Elders, I ignore you
Dozing off in your pew
I can't wake you

Ladies, I fear you
Same as all your husbands do
We all know its true

       But, I think most of all, we'd find ourselves coming to the end of every message from God's Word, standing, and listening as the church sang that great song of invitation:
According to the tune: Just As I Am
Just as I am
That's how I'll stay
Unrepentant, every day
And though you preach
to me each week
I just come here
to sleep.
To sleep.

       But, alas, it is not to be.  But, maybe it's for the best.  Reality TV certainly hasn't done much to improve civility and kindness in our society.  That's the idea when someone writes a song and then insists, when people point out the lyrics are hateful or destructive, "Don't blame me.  I'm just reflecting reality."  Think about it.  That's like rowing out to a drowning man and just holding up a mirror.  No, it isn't helping the guy.  But, you could point out, it is reflecting reality.
       The music we sing, the poetry we read, the ideals we aspire to our in highest moments of noble thought - these certainly are not what we are.  At least not all the time.  But, we do continue to reach.  Many years ago, Joe Darion wrote lyrics to go along with a melody by Mitch Leigh.  It was for a musical adaptation of Cervantes' Don Quixote.  It describes the value of striving, of reaching, even of singing what we aspire to be, instead of just what we are:

This is my quest, to follow that star ...
No matter how hopeless, no matter how far ...
To fight for the right, without question or pause ...
To be willing to march into Hell, for a Heavenly cause ...

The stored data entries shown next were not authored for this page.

(** X12: The register form succeeds exactly when the two passwords agree, the
    password has at least six characters and the username is free; in every
    other case the user file is left as it was, and in no case is the record
    of an existing user changed or removed. *)
Theorem register_form_outcome
    (new_username new_password confirm_password email now : string)
    (f : user_file) :
  ((register_form hash_password new_username new_password confirm_password
                  email now f).1 = RegistrationSuccessful
   ↔ new_password = confirm_password
     ∧ 6 ≤ String.length new_password
     ∧ load_users f !! new_username = None)
  ∧ ((register_form hash_password new_username new_password confirm_password
                    email now f).1 ≠ RegistrationSuccessful →
     (register_form hash_password new_username new_password confirm_password
                    email now f).2 = f)
  ∧ (∀ username r,
       load_users f !! username = Some r →
       load_users
         (register_form hash_password new_username new_password
                        confirm_password email now f).2 !! username
       = Some r).
Proof.
  unfold register_form, register_user.
  destruct (decide (new_password = confirm_password)) as [Heq|Hne].
  2:{ rewrite bool_decide_eq_false_2 by done. cbn [negb fst snd].
      split_and!; [split; [done|by intros [? _]]|done|done]. }
  rewrite bool_decide_eq_true_2 by done. cbn [negb].
  destruct (decide (String.length new_password < 6)) as [Hshort|Hlong].
  { rewrite bool_decide_eq_true_2 by done. cbn [fst snd].
    split_and!; [split; [done|intros (_ & ? & _); lia]|done|done]. }
  rewrite bool_decide_eq_false_2 by done.
  destruct (load_users f !! new_username) as [r0|] eqn:Hu.
  - rewrite decide_True by (by eexists). cbn [fst snd].
    split_and!; [split; [done|by intros (_ & _ & ?)]|done|done].
  - rewrite decide_False by (by intros [? ?]). cbn [fst snd].
    split_and!; [split; [intros _; split_and!; [done|lia|done]|done]|done|].
    intros username r Hr. cbn [load_users save_users].
    rewrite lookup_insert_ne; [done|]. intros <-. congruence.
Qed.
End forms_facts.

And the world will be better for this:
That one man, scorned and covered with scars,
Still strove, with his last ounce of courage,
To reach ... the unreachable star ...

     In worship, we come together to sing about faith that may be deeper then our own, lived out in love that may be more selfless than our own, driven by a devotion that may be more passionate than our own, in the the pursuit of life that may be fuller than our own.  Yet, these will not be the boisterous claims of hypocrites or the empty charades of false lovers that you will hear in our worship this coming Lord's Day.  No, these are the songs of children who have not yet become the grown-ups they will one day become.
       Come, Lord Jesus.





1 comment:

Tom Cash said...

It is interesting that no one has commented on this yet, either here or on Facebook. Could it be that your humor hits too close to home?
My first reaction was a smile, then introspection.
May we sing what we mean; may we mean what we sing. Otherwise our testimony is a lie!